Linda swallowed. Her throat felt like it was lined with sandpaper. "I told you. I wasn’t trying to kill myself. I was trying to stop the noise. I was trying to wake up."
Miller leaned forward. She had a kind face, but her eyes were as flat as pebbles. "The noise from the mirror?"
"Not just noise," Linda said. Her voice gained a desperate edge. "It’s a resonance. Like a frequency that doesn't belong here. When I looked into the glass, London wasn't there anymore. It was a city made of salt and ash. I saw myself, Miller. I saw myself standing in the ruins, and I was... I was laughing while the sky peeled back like a piece of fruit."
The officers exchanged a quick, silent look. It was the look people gave a car wreck—uncomfortable, but fascinated.
"The mirror," Miller said, her tone overly gentle. "The one you said was 'bleeding'?"

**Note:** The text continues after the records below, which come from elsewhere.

(** [v[key]] when [v] is a dict that has [key] *)
Definition dict_get (key : string) (v : pyval) : option pyval :=
  match v with
  | PDict d => items_get key d
  | _ => None
  end.

(** [key in v] *)
Definition has_key (key : string) (v : pyval) : bool :=
  match dict_get key v with
  | Some _ => true
  | None => false
  end.

(** A test object, by what the interceptor reads from it.  Its module has
    a file: for a module without [__file__] the interceptor fails with
    [AttributeError] before it does anything, and no test of such a module
    is a [Case]. *)
Record Case : Type := {
  module_file : string;      (* inspect.getmodule(case).__file__ *)
  class_name : string;       (* case.__class__.__name__ *)
  is_TestCase : bool;        (* isinstance(case, django.test.TestCase) *)
  testMethodName : string;   (* case._testMethodName *)
}.

(** An entry of [traceback.extract_tb(err[2])]. *)
Record FrameSummary : Type := {
  filename : string;
  lineno : Z;
  name : string;
}.

(** [err] of an error, by the frames [traceback.extract_tb(err[2])]
    returns: the outermost call first, the frame that raised last.
    unittest reports as an error an exception that is not of the test's
    [failureException]: [TestResult.addError] leaves its traceback whole. *)
Definition exc_info : Type := list FrameSummary.

(** A level of a traceback object: the entry [traceback.extract_tb] makes
    of it, and whether the globals of its frame have [__unittest], as the
    frames of unittest's own modules do. *)
Record traceback_level : Type := {
  tb_frame : FrameSummary;
  tb_unittest : bool;        (* '__unittest' in tb.tb_frame.f_globals *)
}.

(** [err] of a failure: whether [err[0]] is the test's [failureException]
    itself, not a subclass of it, and the levels of [err[2]], the outermost
    call first. *)
Record failure_info : Type := {
  exact_failureException : bool;   (* err[0] is test.failureException *)
  tb_levels : list traceback_level;
}.

(** [traceback.extract_tb(tb)] *)
Definition extract_tb (tb : list traceback_level) : exc_info :=
  tb_frame <$> tb.

(** ** The mutable state *)

Record state : Type := {
  sys_path : list string;                (* sys.path, as the adapter writes it *)
  neo_results : gmap string pyval;       (* self.neo_results *)
  streamed : list (string * pyval);      (* the calls of [stream], in order *)
}.

Definition set_sys_path (f : list string → list string) (st : state) : state :=
  {| sys_path := f (sys_path st);
     neo_results := neo_results st;
     streamed := streamed st |}.

Definition set_neo_results (f : gmap string pyval → gmap string pyval)
    (st : state) : state :=
  {| sys_path := sys_path st;
     neo_results := f (neo_results st);
     streamed := streamed st |}.

Definition set_streamed (f : list (string * pyval) → list (string * pyval))
    (st : state) : state :=
  {| sys_path := sys_path st;
     neo_results := neo_results st;
     streamed := f (streamed st) |}.

(** A statement: it reads and writes the state and returns or raises. *)
Definition M (A : Type) : Type := state → result A * state.

#[global] Instance result_ret : MRet result := λ A a, Ok a.
#[global] Instance result_bind : MBind result := λ A B k r, rbind r k.

#[global] Instance M_ret : MRet M := λ A a st, (Ok a, st).
#[global] Instance M_bind : MBind M := λ A B k m st,
  match m st with
  | (Ok a, st') => k a st'
  | (Raise e, st') => (Raise e, st')
  end.

Definition lift {A} (r : result A) : M A := λ st, (r, st).
Definition modify (f : state → state) : M unit := λ st, (Ok tt, f st).
Definition gets {A} (f : state → A) : M A := λ st, (Ok (f st), st).

(** ** Built-ins *)

(** [next(it)] on the items an iterator still has to yield *)
Definition next {A} (it : list A) : result A :=
  match it with
  | x :: _ => Ok x
  | [] => Raise StopIteration
  end.

(** [l[-1]] *)
Definition index_last {A} (l : list A) : result A :=
  match last l with
  | Some x => Ok x
  | None => Raise IndexError
  end.

(** [l[i]] for [0 <= i] *)
Definition index {A} (l : list A) (i : nat) : result A :=
  match l !! i with
  | Some x => Ok x
  | None => Raise IndexError
  end.

(** [d[key]] on [self.neo_results] *)
Definition getitem (key : string) : M pyval := λ st,
  match neo_results st !! key with
  | Some v => (Ok v, st)
  | None => (Raise KeyError, st)
  end.

(** ** [DjangoNeotestAdapter.id_to_unittest_args] *)

(** Converts a neotest ID into test specifier for unittest.  The unpacking
    [path, *child_ids = ...] raises [ValueError] on an empty list. *)
Definition id_to_unittest_args (env : Env) (case_id : string)
    : result (list string) :=
  match PyStr.split "::" case_id with
  | [] => Raise ValueError
  | path :: child_ids =>
      if bool_decide (child_ids = []) then
        if PosixPath.isfile env path then
          (* Test files can be passed directly to unittest *)
          relative_file ← PosixPath.relpath env path (getcwd env);
          let relative_stem := (PosixPath.splitext relative_file).1 in
          let relative_dotted :=
            PyStr.replace PosixPath.sep "." relative_stem in
          Ok [relative_dotted]
        else
          (* Directories need to be run via the 'discover' argument *)
          Ok [case_id]
      else
        (* Otherwise, convert the ID into a dotted path, relative to
           current dir *)
        relative_file ← PosixPath.relpath env path (getcwd env);
        let relative_stem := (PosixPath.splitext relative_file).1 in
        let relative_dotted :=
          PyStr.replace PosixPath.sep "." relative_stem in
        Ok [PyStr.join "." (relative_dotted :: child_ids)]
  end.

(** ** [unittest.TestResult], as [super()] of the interceptor

    The [super()] calls are the bookkeeping of [unittest.TextTestResult]:
    its own lists and its progress output.  One of them touches what the
    interceptor reads: to format a failure, [TestResult.addFailure] cleans
    the traceback of [err], and the cut it makes is made in the traceback
    object itself ([prev.tb_next = None]). *)

(** [TestResult._is_relevant_tb_level(tb)] *)
Definition is_relevant_tb_level (tb : traceback_level) : bool :=
  tb_unittest tb.

(** the levels a traceback begins with that are not unittest's: the loop
    [while tb and not self._is_relevant_tb_level(tb)] *)
Fixpoint usercode_levels (tb : list traceback_level) : list traceback_level :=
  match tb with
  | [] => []
  | level :: tb' =>
      if is_relevant_tb_level level then [] else level :: usercode_levels tb'
  end.

(** [TestResult._remove_unittest_tb_frames(tb)], by the traceback it
    leaves: a traceback that begins in user code is cut before its first
    unittest level; one that begins in unittest, or is empty, is not
    modified ([prev is None]). *)
Definition remove_unittest_tb_frames (tb : list traceback_level)
    : list traceback_level :=
  match usercode_levels tb with
  | [] => tb
  | usercode => usercode
  end.

(** [TestResult._clean_tracebacks(exctype, value, tb, test)], by what it
    leaves of [tb]: the runner's levels at the head are skipped, and stay;
    what follows them is cut when [exctype is test.failureException].  The
    tracebacks of chained exceptions, which it cleans too, are other
    objects. *)
Fixpoint clean_tracebacks (exact : bool) (tb : list traceback_level)
    : list traceback_level :=
  match tb with
  | [] => []
  | level :: tb' =>
      if is_relevant_tb_level level then level :: clean_tracebacks exact tb'
      else if exact then remove_unittest_tb_frames tb
      else tb
  end.

(** [TestResult.addFailure(test, err)], by what it leaves of [err] *)
Definition TestResult_addFailure (err : failure_info) : failure_info :=
  {| exact_failureException := exact_failureException err;
     tb_levels :=
       clean_tracebacks (exact_failureException err) (tb_levels err) |}.

(** ** [NeotestTextTestResult]

    [env] is the process environment; the [stream] argument of [run] is
    the callback whose calls the state records. *)

(** [__init__]: [self.neo_results = {}] *)
Definition init : M unit := modify (set_neo_results (λ _, ∅)).
Fixpoint starts_with (p s : string) : bool :=
  match p, s with
  | "", _ => true
  | String a p', String b s' => Ascii.eqb a b && starts_with p' s'
  | String _ _, "" => false
  end.

(** [needle in hay] *)
Fixpoint contains (needle hay : string) : bool :=
  starts_with needle hay ||
  match hay with
  | "" => false
  | String _ hay' => contains needle hay'
  end.

Fixpoint lstrip_with (p : ascii → bool) (s : string) : string :=
  match s with
  | String c s' => if p c then lstrip_with p s' else s
  | "" => ""
  end.

Definition strip_with (p : ascii → bool) (s : string) : string :=
  String.rev (lstrip_with p (String.rev (lstrip_with p s))).

(** [s.strip()] *)
Definition strip (s : string) : string := strip_with is_space s.

(** Truthiness of a str: non-empty. *)
Definition truthy (s : string) : bool :=
  match s with "" => false | _ => true end.

(** [a or b] on strings. *)
Definition str_or (a b : string) : string := if truthy a then a else b.

(** [f"{s:<n}"]: pad with spaces on the right up to width [n]. *)
Fixpoint ljust (n : nat) (s : string) : string :=
  match n, s with
  | 0, _ => s
  | S n', "" => String " " (ljust n' "")
  | S n', String c s' => String c (ljust n' s')
  end.

Fixpoint join (sep : string) (l : list string) : string :=
  match l with
  | [] => ""
  | [x] => x
  | x :: l' => x +:+ sep +:+ join sep l'
  end.

(** ** Numbers in text *)

Definition hex_digit_value (c : ascii) : N :=
  if is_digit c then code c - code "0"
  else if in_range "a" "f" c then code c - code "a" + 10
  else if in_range "A" "F" c then code c - code "A" + 10
  else 0.

Fixpoint int16_go (acc : N) (s : string) : N :=
  match s with
  | "" => acc
  | String c s' => int16_go (16 * acc + hex_digit_value c) s'
  end.

(** [int(s, 16)] on a string of hexadecimal digits; the program only calls it
    on regex groups of that shape. *)
Definition int16 (s : string) : N := int16_go 0 s.

Definition hex_char (d : N) : ascii :=
  if (d <? 10)%N then ascii_of_N (code "0" + d)
  else ascii_of_N (code "a" + (d - 10)).

Fixpoint hex_digits (fuel : nat) (n : N) (acc : string) : string :=
  match fuel with
  | 0 => acc
  | S f =>
      let acc' := String (hex_char (n mod 16)) acc in
      if (n / 16 =? 0)%N then acc' else hex_digits f (n / 16) acc'
  end.

Fixpoint zfill (w : nat) (s : string) : string :=
  match w - String.length s with
  | 0 => s
  | S _ => match w with 0 => s | S w' => String "0" (zfill w' s) end
  end.

(** [f"{n:0wx}"]: lower-case hexadecimal, zero-padded to width [w]. *)
Definition format_x (w : nat) (n : N) : string :=
  zfill w (hex_digits (S (N.to_nat (N.log2 n))) n "").

(** [f"{n}"] for a one-digit number, the only case the program prints. *)
Definition format_d1 (n : N) : string := String (ascii_of_N (code "0" + n)) "".


(** ** Exceptions

    A computation that may raise returns [exc A]: [Ret] is normal completion,
    [Raise] an exception that propagates.  [pytest.skip] raises [Skipped],
    a failed [assert] raises [AssertionError]. *)

Inductive exn : Type :=
| ValueError
| AttributeError
| IndexError
| KeyError
| AssertionError (msg : string)
| Skipped (msg : string).

Inductive exc (A : Type) : Type :=
| Ret (a : A)
| Raise (e : exn).
Arguments Ret {A} a.
Arguments Raise {A} e.

#[global] Instance exc_ret : MRet exc := fun A a => Ret a.
#[global] Instance exc_bind : MBind exc := fun A B f m =>
  match m with
  | Ret a => f a
  | Raise e => Raise e
  end.

(** [try: body / except Exception: handler].  [Skipped] derives from
    [BaseException] in pytest and is not caught. *)
Definition try_except {A} (body : exc A) (handler : exc A) : exc A :=
  match body with
  | Ret a => Ret a
  | Raise (Skipped m) => Raise (Skipped m)
  | Raise _ => handler
  end.

Fixpoint mapM {A B} (f : A → exc B) (l : list A) : exc (list B) :=
  match l with
  | [] => Ret []
  | x :: l' => y ← f x; ys ← mapM f l'; Ret (y :: ys)
  end.

(** ** Regular expressions

    The fragment of Python's [re] the program uses: literals, character
    classes, greedy bounded or unbounded repetition of a class, alternatives,
    capturing groups, and the anchors [^] and [$].  Matching is by backtracking, the
    longest repetition first, as in [re]. *)

Inductive re : Type :=
| Lit (s : string)
| Chr (p : ascii → bool)
| Rep (p : ascii → bool) (lo : nat) (hi : option nat)
| Cat (r1 r2 : re)
| Alt (r1 r2 : re)
| Grp (n : nat) (r : re)
| Bol
| Eol.

Infix "⋅" := Cat (at level 41, right associativity).

Definition star (p : ascii → bool) : re := Rep p 0 None.
Definition plus (p : ascii → bool) : re := Rep p 1 None.
Definition times (p : ascii → bool) (n : nat) : re := Rep p n (Some n).

(** The state of a match in progress: the character before the current
    position, the text still to read, the text consumed so far (reversed) in
    the innermost open group or else in the whole match, and the groups closed
    so far. *)
Record mstate : Type := MState {
  prev : option ascii;
  rest : string;
  acc : string;
  caps : list (nat * string)
}.

Definition step_char (c : ascii) (s' : string) (st : mstate) : mstate :=
  MState (Some c) s' (String c (acc st)) (caps st).

Fixpoint lit_go (l : string) (st : mstate) : option mstate :=
  match l with
  | "" => Some st
  | String a l' =>
      match rest st with
      | String c s' =>
          if Ascii.eqb a c then lit_go l' (step_char c s' st) else None
      | "" => None
      end
  end.

Definition more (hi : option nat) : bool :=
  match hi with Some 0 => false | _ => true end.
(** * kfp.dsl._container_op: the ContainerOp class

    A shallow embedding of [sdk/python/kfp/dsl/_container_op.py] and the
    properties of its constructor and of its builder methods.

    Python text is a sequence of Unicode code points.  The regular
    expressions of the module are kept as syntax and run by a backtracking
    matcher that follows the priority rules of Python's [re] module.  In
    comments a pattern is quoted with a blank between a star and a closing
    parenthesis. *)

From Stdlib Require Import NArith ZArith Lia Ascii.
From stdpp Require Import base option list gmap strings.

Local Open Scope N_scope.

(** ** Python strings *)

(** A [str] is a list of code points. *)
Abbreviation str := (list N).

(** The [str] of an ASCII literal. *)
Definition py (s : string) : str :=
  (λ a, N_of_ascii a) <$> String.list_ascii_of_string s.

(** The character tables of the interpreter for code points beyond ASCII
    ([str.isalnum], [str.isspace] and the decimal value of a digit).  They
    belong to the Python runtime, so the development is parametric in them. *)
Class UnicodeDB := {
  uni_alnum : N → bool;
  uni_space : N → bool;
  uni_decimal : N → option N
}.

(** A database with no entry: enough for ASCII text, where no table is
    consulted. *)
Definition ascii_db : UnicodeDB :=
  {| uni_alnum := λ _, false; uni_space := λ _, false; uni_decimal := λ _, None |}.

Definition in_range (lo hi c : N) : bool := (lo <=? c) && (c <=? hi).

(** [[0-9]], [[A-Za-z]]: ranges of code points. *)
Definition is_digit (c : N) : bool := in_range 48 57 c.
Definition is_letter (c : N) : bool := in_range 65 90 c || in_range 97 122 c.

Section Classes.
Context {U : UnicodeDB}.

(** [\w] on a [str] pattern: alphanumeric or underscore. *)
Definition is_word (c : N) : bool :=
  if c <? 128 then is_digit c || is_letter c || (c =? 95) else uni_alnum c.

(** [\s] on a [str] pattern: Unicode white space; below 128 these are
    tab to carriage return, the four separators 28 to 31, and space. *)
Definition is_space (c : N) : bool :=
  if c <? 128 then in_range 9 13 c || in_range 28 31 c || (c =? 32)
  else uni_space c.

(** [[\w\s_-]] *)
Definition is_param_char (c : N) : bool :=
  is_word c || is_space c || (c =? 95) || (c =? 45).

(** [[A-Za-z0-9\s_-]] *)
Definition is_name_char (c : N) : bool :=
  is_letter c || is_digit c || is_space c || (c =? 95) || (c =? 45).
End Classes.

(** [.] without the DOTALL flag: anything but a line feed. *)
Definition is_dot (c : N) : bool := negb (c =? 10).

(** ** Regular expressions *)

Module Re.

(** The fragment of the pattern language that the module uses.
    Repetition applies to one-character items only. *)
Inductive regex : Type :=
| Eps
| Chr (p : N → bool)
| Bol
| Eol
| Cat (a b : regex)
| Alt (a b : regex)
| Rep (greedy : bool) (lo : nat) (hi : option nat) (p : N → bool)
| Grp (i : nat) (a : regex).

(** A literal string. *)
Definition lit (s : str) : regex :=
  foldr (λ ch r, Cat (Chr (N.eqb ch)) r) Eps s.

(** [a{0,1}] and [a?]: try [a] first. *)
Definition Opt (a : regex) : regex := Alt a Eps.

(** A position in the subject: how much was read, and what is left. *)
Record cursor := Cursor { pos : nat; rest : str }.

(** The text of the numbered groups. *)
Abbreviation caps := (gmap nat str).

Definition below (hi : option nat) (cnt : nat) : bool :=
  match hi with None => true | Some h => (cnt <? h)%nat end.

(** The ends of a run of [p], longest first. *)
Fixpoint rep_greedy (p : N → bool) (lo : nat) (hi : option nat)
    (cnt n : nat) (t : str) : list cursor :=
  match t with
  | ch :: t' =>
      if p ch && below hi cnt then rep_greedy p lo hi (S cnt) (S n) t' else []
  | [] => []
  end ++ (if (lo <=? cnt)%nat then [Cursor n t] else []).

(** The ends of a run of [p], shortest first. *)
Fixpoint rep_lazy (p : N → bool) (lo : nat) (hi : option nat)
    (cnt n : nat) (t : str) : list cursor :=
  (if (lo <=? cnt)%nat then [Cursor n t] else []) ++
  match t with
  | ch :: t' =>
      if p ch && below hi cnt then rep_lazy p lo hi (S cnt) (S n) t' else []
  | [] => []
  end.

(** All the ways [r] matches at [cur], in the order in which the
    backtracking matcher tries them.  The matcher commits to the first. *)
Fixpoint m (r : regex) (cur : cursor) (c : caps) : list (cursor * caps) :=
  match r with
  | Eps => [(cur, c)]
  | Chr p =>
      match rest cur with
      | ch :: t => if p ch then [(Cursor (S (pos cur)) t, c)] else []
      | [] => []
      end
  | Bol => if (pos cur =? 0)%nat then [(cur, c)] else []
  | Eol =>
      match rest cur with
      | [] => [(cur, c)]
      | [ch] => if ch =? 10 then [(cur, c)] else []
      | _ => []
      end
  | Cat a b => m a cur c ≫= (λ x, m b x.1 x.2)
  | Alt a b => m a cur c ++ m b cur c
  | Rep g lo hi p =>
      (λ cur', (cur', c)) <$>
        (if g then rep_greedy p lo hi 0 (pos cur) (rest cur)
         else rep_lazy p lo hi 0 (pos cur) (rest cur))
  | Grp i a =>
      (λ x, (x.1, <[i := take (pos x.1 - pos cur) (rest cur)]> x.2))
        <$> m a cur c
  end.

(** [re.match(r, s)]: the first match that starts at offset 0. *)
Definition match_ (r : regex) (s : str) : option (cursor * caps) :=
  head (m r (Cursor 0 s) ∅).

(** The text of group [i]; a group that took no part reads as empty. *)
Definition group (c : caps) (i : nat) : str := default [] (c !! i).

(** [re.findall(r, s)] for a pattern with three groups: the matches from
    left to right, each search resuming where the last match ended.  A
    match of no character resumes one character further. *)
Fixpoint findall_from (fuel : nat) (r : regex) (cur : cursor)
    : list (str * str * str) :=
  match fuel with
  | O => []
  | S fuel' =>
      match head (m r cur ∅) with
      | Some (cur', c) =>
          (group c 1, group c 2, group c 3) ::
          (if (pos cur <? pos cur')%nat then findall_from fuel' r cur'
           else match rest cur with
                | [] => []
                | _ :: t => findall_from fuel' r (Cursor (S (pos cur)) t)
                end)
      | None =>
          match rest cur with
          | [] => []
          | _ :: t => findall_from fuel' r (Cursor (S (pos cur)) t)
          end
      end
  end.

Definition findall (r : regex) (s : str) : list (str * str * str) :=
  findall_from (S (length s)) r (Cursor 0 s).

End Re.

Import Re.

Section Patterns.
Context {U : UnicodeDB}.

(** [{{pipelineparam:op=([\w\s_-]* );name=([\w\s_-]+);value=(.*?)}}] *)
Definition pipelineparam_regex : regex :=
  Cat (lit (py "{{pipelineparam:op="))
 (Cat (Grp 1 (Rep true 0 None is_param_char))
 (Cat (lit (py ";name="))
 (Cat (Grp 2 (Rep true 1 None is_param_char))
 (Cat (lit (py ";value="))
 (Cat (Grp 3 (Rep false 0 None is_dot))
      (lit (py "}}"))))))).

(** [^[A-Za-z][A-Za-z0-9\s_-]*$] *)
Definition valid_name_regex : regex :=
  Cat Bol (Cat (Chr is_letter) (Cat (Rep true 0 None is_name_char) Eol)).

(** [^[0-9]+(E|Ei|P|Pi|T|Ti|G|Gi|M|Mi|K|Ki){0,1}$] *)
Definition memory_regex : regex :=
  Cat Bol
 (Cat (Rep true 1 None is_digit)
 (Cat (Opt (Grp 1
        (Alt (lit (py "E")) (Alt (lit (py "Ei"))
        (Alt (lit (py "P")) (Alt (lit (py "Pi"))
        (Alt (lit (py "T")) (Alt (lit (py "Ti"))
        (Alt (lit (py "G")) (Alt (lit (py "Gi"))
        (Alt (lit (py "M")) (Alt (lit (py "Mi"))
        (Alt (lit (py "K")) (lit (py "Ki")))))))))))))))
      Eol)).

(** [^[0-9]+m$] *)
Definition cpu_milli_regex : regex :=
  Cat Bol (Cat (Rep true 1 None is_digit) (Cat (lit (py "m")) Eol)).
End Patterns.

(** ** The built-in [int] and [float] on a string *)

Section Builtins.
Context {U : UnicodeDB}.

(** The decimal value of a digit character, ASCII or not. *)
Definition decimal (c : N) : option N :=
  if c <? 128 then (if is_digit c then Some (c - 48) else None)
  else uni_decimal c.

(** Both built-ins first bring the text to ASCII: a white space beyond
    ASCII becomes a blank, a decimal digit becomes its ASCII digit, and
    any other character beyond ASCII becomes a question mark, which no
    number contains. *)
Definition to_ascii (c : N) : N :=
  if c <? 128 then c
  else if is_space c then 32
  else match decimal c with Some d => 48 + d | None => 63 end.

(** The white space they skip around the number: tab to carriage return,
    and the blank. *)
Definition c_isspace (c : N) : bool := in_range 9 13 c || (c =? 32).

Fixpoint lstrip (s : str) : str :=
  match s with
  | c :: t => if c_isspace c then lstrip t else s
  | [] => []
  end.

Definition strip (s : str) : str := reverse (lstrip (reverse (lstrip s))).

(** An underscore stands only between two digits. *)
Fixpoint underscores_ok (prev : N) (s : str) : bool :=
  match s with
  | [] => negb (prev =? 95)
  | c :: t =>
      (if c =? 95 then is_digit prev
       else if prev =? 95 then is_digit c else true)
      && underscores_ok c t
  end.

Definition is_sign (c : N) : bool := (c =? 43) || (c =? 45).

Definition skip_sign (s : str) : str :=
  match s with
  | c :: t => if is_sign c then t else s
  | [] => []
  end.

(** The leading digits, counted, and what follows them. *)
Fixpoint span_digits (s : str) : nat * str :=
  match s with
  | c :: t =>
      if is_digit c then let r := span_digits t in (S r.1, r.2) else (O, s)
  | [] => (O, [])
  end.

Definition lower (c : N) : N := if in_range 65 90 c then c + 32 else c.

(** An unsigned number, [inf], [infinity] or [nan] in any case, or
    digits with an optional point and an optional exponent; at least one
    digit before the exponent and at least one in it. *)
Definition float_body_ok (s : str) : bool :=
  let low := lower <$> s in
  if bool_decide (low = py "inf") || bool_decide (low = py "infinity")
     || bool_decide (low = py "nan")
  then true
  else
    let d1 := span_digits s in
    let d2 := match d1.2 with
              | 46 :: t => span_digits t
              | _ => (O, d1.2)
              end in
    if (d1.1 + d2.1 =? 0)%nat then false
    else match d2.2 with
         | [] => true
         | e :: t =>
             if (e =? 101) || (e =? 69) then
               let d3 := span_digits (skip_sign t) in
               (0 <? d3.1)%nat && bool_decide (d3.2 = [])
             else false
         end.

(** [float(s)] returns a number, rather than raising [ValueError]. *)
Definition py_float_ok (s : str) : bool :=
  let t := strip (to_ascii <$> s) in
  underscores_ok 0 t && float_body_ok (skip_sign (filter (λ c, c ≠ 95) t)).

Definition digits_value (s : str) : Z :=
  foldl (λ acc c, (10 * acc + Z.of_N (c - 48))%Z) 0%Z s.

(** [int(s)]: [None] stands for [ValueError]. *)
Definition py_int (s : str) : option Z :=
  let t := strip (to_ascii <$> s) in
  let neg := match t with c :: _ => c =? 45 | [] => false end in
  let body := skip_sign t in
  if bool_decide (body ≠ []) && forallb (λ c, is_digit c || (c =? 95)) body
     && underscores_ok 0 body
  then
    let v := digits_value (filter (λ c, c ≠ 95) body) in
    Some (if neg then (- v)%Z else v)
  else None.
End Builtins.

(** ** Collaborators of the module *)

(** Modelled from the spec: the [PipelineParam] class of [_pipeline_param],
    whose source is not part of this module.  A parameter reference has a
    name, the name of the producing operation (empty for a pipeline-level
    input) and an optional value.  The constructor takes them in the order
    [name], [op_name], [value]. *)
Record PipelineParam := mkPipelineParam {
  param_name : str;
  param_op_name : str;
  param_value : option str
}.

"I didn't mean literal blood," Linda snapped. She pulled her hands out from under her legs and gestured wildly. "It’s a leak. It’s a fracture in the way things are supposed to work. My sister—my sister died in a fire years ago. I saw her in that glass last night. But she wasn't dead. She was something else. Something cold that wanted me to join her in the dark."
Higgins stopped clicking his pen. He scribbled a note on a legal pad. Linda caught a glimpse of the words: *Disorganized thought. Auditory and visual hallucinations.*
"It's an antique, Ms. Martin," Higgins said. "A piece of silvered glass in a wood frame. We had a team go to the shop to secure the scene. There’s no blood. There’s no salt. Just a lot of broken porcelain and a very expensive mess."
"You didn't look long enough," Linda whispered.
She looked down at her own reflection in the polished surface of the plastic table. For a second, her face seemed to slip. Her eyes looked too wide, her skin gray and translucent. She looked like a ghost haunting her own body.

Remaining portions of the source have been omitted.